(** ** Runs *)

Lemma exec_ok N w M e :
  pool_inv N w M → event_fits e → in_bounds (pwal_exec w e) → ∃ M', pool_inv N (pwal_exec w e) M'.
Proof.
  intros Hinv He Hb. pose proof (pi_store _ _ _ Hinv) as Hs. destruct e as [ops|n|i|i|i|i].
  - exists M. by apply call_event_ok.
  - exists M. by apply step_event_ok.
  - exists M. apply (with_store_ok N w M); [done|by apply sync_at_ok|apply sync_at_data].
  - destruct (mark_at_ok _ _ _ _ i Hs) as [D HD]. exists (D ∪ M).
    apply (with_store_ok N w M); [done|done|apply mark_at_data].
  - exists M. apply (with_store_ok N w M); [done|by apply take_at_ok|apply take_at_data].
  - exists M. apply (with_store_ok N w M); [done|by apply fail_sync_ok|apply fail_sync_data].
Qed.

Lemma run_inv N w : 1 ≤ N → pwal_run N w → ∃ M, pool_inv N w M.
Proof.
  intros HN. induction 1 as [s Ho|w e Hrun [M IH] He Hb].
  - destruct (open_empty N HN) as (s' & Ho' & ?). exists ∅. congruence.
  - by eapply exec_ok.
Qed.

(** No call is between its start and its return. *)
Definition no_call_open w : Prop := Forall returned (pw_calls w).

Lemma idle_indexed N w M : pool_inv N w M → no_call_open w → pw_staged w ≡ₚ (pw_indexed w).*2.
Proof.
  intros Hinv Hidle. rewrite (pi_staged _ _ _ Hinv).
  assert (omap unindexed (pw_calls w) = []) as ->; [|by rewrite app_nil_r].
  unfold no_call_open in Hidle. induction Hidle as [|c l (ops & r & ->) Hl IH]; [done|exact IH].
Qed.

(** Then the numbers handed out are the first ones. *)
Lemma idle_seqs N w M :
  pool_inv N w M → no_call_open w →
  ps_nextShard (pw_store w) = len (pw_staged w) ∧
  (∀ i : nat, Z.of_nat i < N → len (pw_staged w) ≤ len (shard_hist N i (pw_staged w)) * N + Z.of_nat i < len (pw_staged w) + N) ∧
  (pw_staged w).*1 ≡ₚ seqZ 1 (len (pw_staged w)).
Proof.
  intros Hinv Hidle. pose proof (pi_store _ _ _ Hinv) as Hs. pose proof (ti_pos _ _ _ _ Hs) as HN.
  set (t := ps_nextShard (pw_store w)).
  assert (Hcount : ∀ i : nat, Z.of_nat i < N → t ≤ len (shard_hist N i (pw_staged w)) * N + Z.of_nat i < t + N).
  { intros i Hi. pose proof (pi_picks _ _ _ Hinv i Hi) as Hp. unfold picks in Hp.
    assert (count_if (staging i) (pw_calls w) = 0%nat) as E; [|rewrite E, Z.add_0_r in Hp; done].
    apply count_if_0. intros n c Hc. unfold no_call_open in Hidle.
    by destruct (Forall_lookup_1 _ _ _ _ Hidle Hc) as (ops & r & ->). }
  assert (Hperm : (pw_staged w).*1 ≡ₚ seqZ 1 t).
  { apply NoDup_Permutation; [apply Hs|apply NoDup_seqZ|]. intros q. rewrite elem_of_seqZ. split.
    - intros (c & -> & Hc)%list_elem_of_fmap. pose proof (ti_seqs _ _ _ _ Hs c Hc). unfold t in *. lia.
    - intros Hq. pose proof (Z.mod_pos_bound (q - 1) N ltac:(lia)) as Hm.
      pose proof (Z.div_mod (q - 1) N ltac:(lia)) as Hd. pose proof (ti_len _ _ _ _ Hs) as Hlen.
      destruct (lookup_lt_is_Some_2 (ps_shards (pw_store w)) (Z.to_nat ((q - 1) mod N))) as [sh Hsh]; [lia|].
      specialize (Hcount (Z.to_nat ((q - 1) mod N)) ltac:(lia)). rewrite Z2Nat.id in Hcount by lia.
      pose proof (si_seqs _ _ _ _ _ _ (ti_shards _ _ _ _ Hs _ sh Hsh)) as Hq'.
      apply (staged_shard N (Z.to_nat ((q - 1) mod N))). apply (elem_of_shard_seqs N _ _ q Hq').
      exists ((q - 1) / N). assert (0 ≤ (q - 1) / N) by (apply Z.div_pos; lia). split; [lia|]. nia. }
  assert (Ht : t = len (pw_staged w)).
  { apply Permutation_length in Hperm. rewrite length_fmap, length_seqZ in Hperm.
    change (length (pw_staged w) = Z.to_nat t) in Hperm.
    pose proof (ti_next _ _ _ _ Hs). unfold t in *. lia. }
  split_and!; [done| |by rewrite <-Ht]. intros i Hi. rewrite <-Ht. by apply Hcount.
Qed.

Lemma bounds_mk s calls staged indexed :
  ps_nextShard s < 2^62 → len (wal_file staged) < 2^62 → in_bounds (mkPool s calls staged indexed).
Proof. by split. Qed.

(** A call that nothing interrupts gets the next number. *)
Definition after_call w s ops seq : pool T :=
  mkPool s (pw_calls w ++ [CoDone ops (Ok seq)]) (pw_staged w ++ [(seq, ops)])
    (pw_indexed w ++ [(length (pw_calls w), (seq, ops))]).

Lemma exec_last s calls staged indexed c s' c' :
  co_step s c = (s', c') →
  pwal_exec (mkPool s (calls ++ [c]) staged indexed) (PeStep (length calls)) =
  mkPool s' (calls ++ [c']) (staged ++ new_staged c c') (indexed ++ new_indexed (length calls) c).
Proof.
  intros Hc. cbn [pwal_exec pw_calls pw_store pw_staged pw_indexed].
  rewrite lookup_app_r, Nat.sub_diag by lia. cbn [lookup list_lookup]. rewrite Hc.
  by rewrite insert_app_r_alt, Nat.sub_diag by lia.
Qed.

Lemma call_alone N w ops :
  1 ≤ N → pwal_run N w → no_call_open w → ps_err (pw_store w) = None → wal_fits ops →
  len (wal_file (pw_staged w ++ [(len (pw_staged w) + 1, ops)])) < 2^62 →
  ∃ s', pwal_CommitAsync (pw_store w) ops = (s', Ok (len (pw_staged w) + 1)) ∧ ps_err s' = None ∧
    pwal_run N (after_call w s' ops (len (pw_staged w) + 1)).
Proof.
  intros HN Hrun Hidle Herr Hf Hb. destruct (run_inv N w HN Hrun) as [M Hinv].
  pose proof (hist_bound (pw_staged w ++ [(len (pw_staged w) + 1, ops)])) as Hhb.
  rewrite length_app in Hhb. cbn [length] in Hhb.
  assert (Hb0 : len (wal_file (pw_staged w)) < 2^62) by (rewrite wal_file_app, length_app in Hb; lia).
  destruct (idle_seqs N w M Hinv Hidle) as (Ht & Hcount & _).
  destruct w as [s calls staged indexed]. cbn [pw_store pw_calls pw_staged pw_indexed] in *.
  set (t := len staged) in *. set (n := length calls).
  (* the call *)
  set (w1 := mkPool s (calls ++ [CoCheck ops]) staged indexed).
  assert (Hr1 : pwal_run N w1).
  { apply (run_event N (mkPool s calls staged indexed) (PeCall ops)); [done|done|].
    apply bounds_mk; cbn [pw_store pw_staged]; lia. }
  (* the check of the error *)
  set (w2 := mkPool s (calls ++ [CoPick ops]) staged indexed).
  assert (E2 : pwal_exec w1 (PeStep n) = w2).
  { etrans; [apply (exec_last s calls staged indexed _ s (CoPick ops)); cbn; by rewrite Herr|].
    cbn [new_staged new_indexed]. by rewrite !app_nil_r. }
  assert (Hr2 : pwal_run N w2).
  { rewrite <-E2. apply run_event; [done|done|]. rewrite E2. apply bounds_mk; lia. }
  destruct (run_inv N w2 HN Hr2) as [M2 Hinv2].
  (* the shard *)
  assert (Hc2 : pw_calls w2 !! n = Some (CoPick ops)).
  { cbn [w2 pw_calls]. rewrite lookup_app_r, Nat.sub_diag by lia. done. }
  destruct (pick_ok N w2 M2 n ops Hinv2 Hc2) as [Hp _]; [change (ps_nextShard s + 1 < 2^62); lia|]. cbn [w2 pw_store] in Hp.
  set (s3 := mkPwal _ _ _ _ _) in Hp. rewrite Ht in Hp.
  set (w3 := mkPool s3 (calls ++ [CoStage (t mod N) ops]) staged indexed).
  assert (E3 : pwal_exec w2 (PeStep n) = w3).
  { etrans; [apply (exec_last s calls staged indexed _ s3 (CoStage (t mod N) ops)); cbn [co_step]; by rewrite Hp|].
    cbn [new_staged new_indexed]. by rewrite !app_nil_r. }
  assert (Hr3 : pwal_run N w3).
  { rewrite <-E3. apply run_event; [done|done|]. rewrite E3. apply bounds_mk; [change (ps_nextShard s + 1 < 2^62)|]; lia. }
  destruct (run_inv N w3 HN Hr3) as [M3 Hinv3].
  (* staging *)
  assert (Hc3 : pw_calls w3 !! n = Some (CoStage (t mod N) ops)).
  { cbn [w3 pw_calls]. rewrite lookup_app_r, Nat.sub_diag by lia. done. }
  pose proof (Z.mod_pos_bound t N ltac:(lia)) as Hm.
  assert (Hq : len (shard_hist N (Z.to_nat (t mod N)) staged) * N + t mod N + 1 = t + 1).
  { specialize (Hcount (Z.to_nat (t mod N)) ltac:(lia)). rewrite Z2Nat.id in Hcount by lia.
    rewrite (local_unique N _ (t mod N) t); [done|lia|lia|done|done]. }
  destruct (stage_step_ok N w3 M3 n (t mod N) ops Hinv3 Hc3) as (s4 & locs & Hst & He4 & Hn4 & _).
  { cbn [w3 pw_staged]. by rewrite Hq. }
  cbn [w3 pw_staged pw_store] in Hst, He4, Hn4. rewrite Hq in Hst.
  set (w4 := mkPool s4 (calls ++ [CoIndex (t mod N) ops (t + 1) locs]) (staged ++ [(t + 1, ops)]) indexed).
  assert (E4 : pwal_exec w3 (PeStep n) = w4).
  { etrans; [apply (exec_last s3 calls staged indexed _ s4 (CoIndex (t mod N) ops (t + 1) locs));
      cbn [co_step]; by rewrite Hst|].
    cbn [new_staged new_indexed]. by rewrite !app_nil_r. }
  assert (Hr4 : pwal_run N w4).
  { rewrite <-E4. apply run_event; [done|done|]. rewrite E4. apply bounds_mk; [rewrite Hn4; change (ps_nextShard s + 1 < 2^62); lia|done]. }
  (* the index *)
  exists (index_batch s4 (t mod N) ops locs). split_and!.
  - unfold pwal_CommitAsync. by rewrite Herr, Hp, Hst.
  - cbn [index_batch ps_err]. rewrite He4. done.
  - assert (E5 : pwal_exec w4 (PeStep n) =
      after_call (mkPool s calls staged indexed) (index_batch s4 (t mod N) ops locs) ops (t + 1)).
    { etrans; [by apply (exec_last s4 calls (staged ++ [(t + 1, ops)]) indexed _ (index_batch s4 (t mod N) ops locs)
        (CoDone ops (Ok (t + 1))))|].
      cbn [new_staged new_indexed]. rewrite app_nil_r. done. }
    rewrite <-E5. apply run_event; [done|done|]. rewrite E5. apply bounds_mk; [change (ps_nextShard s4 < 2^62); rewrite Hn4; change (ps_nextShard s + 1 < 2^62); lia|done].
Qed.


(** What is on the disk when the store is opened again: of each file at least what
    was synced. *)
Definition survives s (disk : list File) : Prop :=
  ∀ i sh, ps_shards s !! i = Some sh →
    f_data (disk_file disk i) `prefix_of` f_data (sh_f sh) ∧
    f_synced (sh_f sh) ≤ len (f_data (disk_file disk i)).

Lemma Forall2_impl_r {A B} (P Q : A → B → Prop) l k :
  Forall2 P l k → (∀ x y, y ∈ k → P x y → Q x y) → Forall2 Q l k.
Proof.
  induction 1 as [|x y l k Hxy _ IH]; intros Hpq; constructor; [by apply Hpq; [constructor|]|].
  apply IH. intros ? ? ?. apply Hpq. by constructor.
Qed.

Lemma prefix_of_app (d a b : bytes) :
  d `prefix_of` a ++ b → (length a ≤ length d)%nat → ∃ d', d = a ++ d'.
Proof.
  intros [tl Htl] Hl. exists (drop (length a) d). rewrite <-(take_drop (length a) d) at 1. f_equal.
  apply (f_equal (take (length a))) in Htl. rewrite take_app_length, take_app_le in Htl by lia. done.
Qed.

(** A prefix of a file holds its first records, and perhaps a torn one. *)
Lemma wal_file_prefix rs d :
  Forall wal_commit_ok rs → d `prefix_of` wal_file rs →
  ∃ m torn, d = wal_file (take m rs) ++ torn ∧ (torn = [] ∨ torn_record torn) ∧
    (∀ m0 c, len (wal_file (take m0 rs)) ≤ len d → c ∈ take m0 rs → c ∈ take m rs).
Proof.
  intros Hrs. revert d. induction Hrs as [|[seq ops] rs [Hs Hf] Hrs IH]; intros d Hd.
  - exists 0%nat, []. apply prefix_nil_inv in Hd as ->. split_and!; [done|by left|].
    intros m0 c _. by rewrite take_nil.
  - rewrite wal_file_cons in Hd. destruct (decide (length d < length (wal_record seq ops))%nat) as [Hlt|Hge].
    + exists 0%nat, d. split_and!; [done| |].
      * destruct (decide (d = [])) as [->|Hne]; [by left|right].
        destruct Hd as [tl Htl]. exists seq, ops, (drop (length d) (wal_record seq ops)). split_and!; [|  |done].
        -- rewrite <-(take_drop (length d) (wal_record seq ops)) at 1. f_equal.
           apply (f_equal (take (length d))) in Htl. rewrite (take_app_le (wal_record _ _)) in Htl by lia.
           by rewrite take_app_length in Htl.
        -- intros E. apply (f_equal length) in E. rewrite length_drop in E. cbn [length] in E. lia.
      * intros [|m0] c Hl; [done|]. cbn [take firstn] in Hl. rewrite wal_file_cons, length_app in Hl. lia.
    + destruct (prefix_of_app d (wal_record seq ops) (wal_file rs)) as [d' ->]; [done|lia|].
      apply prefix_app_inv in Hd. destruct (IH d' Hd) as (m & torn & -> & Ht & Hm).
      exists (Datatypes.S m), torn. cbn [take firstn]. rewrite wal_file_cons, <-app_assoc. split_and!; [done..|].
      intros [|m0] c Hl; [by intros ?%elem_of_nil|]. cbn [take firstn] in Hl |- *.
      rewrite wal_file_cons, !length_app in Hl. intros [->|Hc]%elem_of_cons; [by constructor|].
      constructor. eapply Hm; [|exact Hc]. rewrite length_app. lia.
Qed.

Definition decoded (f : File) : list pwalRecord :=
  match decodePWALShard (f_data f) with Ok r => r | Err _ => [] end.

(** The records of shard [i] that replay finds again, and all of them in the order
    of their numbers. *)
Definition taken (N : Z) staged disk (i : nat) : list wal_commit :=
  take (length (decoded (disk_file disk i))) (shard_hist N i staged).
Definition kept (N : Z) staged disk : list wal_commit :=
  merge_sort seq_le (concat (taken N staged disk <$> List.seq 0 (Z.to_nat N))).

Definition entry_in (N : Z) disk (r : pwalRecord) (c : wal_commit) : Prop :=
  record_of (f_data (disk_file disk (Z.to_nat ((c.1 - 1) mod N)))) r c.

● ● ●

• _ABOUT THIS EXERCISE_:
Using the entries shown above, reproduce verbatim the lines from the line bearing "Lemma idle_seqs N" to the line bearing "pose proof (Z.div_mod", inclusive.

• _REPLY_:
Lemma idle_seqs N w M :
  pool_inv N w M → no_call_open w →
  ps_nextShard (pw_store w) = len (pw_staged w) ∧
  (∀ i : nat, Z.of_nat i < N → len (pw_staged w) ≤ len (shard_hist N i (pw_staged w)) * N + Z.of_nat i < len (pw_staged w) + N) ∧
  (pw_staged w).*1 ≡ₚ seqZ 1 (len (pw_staged w)).
Proof.
  intros Hinv Hidle. pose proof (pi_store _ _ _ Hinv) as Hs. pose proof (ti_pos _ _ _ _ Hs) as HN.
  set (t := ps_nextShard (pw_store w)).
  assert (Hcount : ∀ i : nat, Z.of_nat i < N → t ≤ len (shard_hist N i (pw_staged w)) * N + Z.of_nat i < t + N).
  { intros i Hi. pose proof (pi_picks _ _ _ Hinv i Hi) as Hp. unfold picks in Hp.
    assert (count_if (staging i) (pw_calls w) = 0%nat) as E; [|rewrite E, Z.add_0_r in Hp; done].
    apply count_if_0. intros n c Hc. unfold no_call_open in Hidle.
    by destruct (Forall_lookup_1 _ _ _ _ Hidle Hc) as (ops & r & ->). }
  assert (Hperm : (pw_staged w).*1 ≡ₚ seqZ 1 t).
  { apply NoDup_Permutation; [apply Hs|apply NoDup_seqZ|]. intros q. rewrite elem_of_seqZ. split.
    - intros (c & -> & Hc)%list_elem_of_fmap. pose proof (ti_seqs _ _ _ _ Hs c Hc). unfold t in *. lia.
    - intros Hq. pose proof (Z.mod_pos_bound (q - 1) N ltac:(lia)) as Hm.
      pose proof (Z.div_mod (q - 1) N ltac:(lia)) as Hd. pose proof (ti_len _ _ _ _ Hs) as Hlen.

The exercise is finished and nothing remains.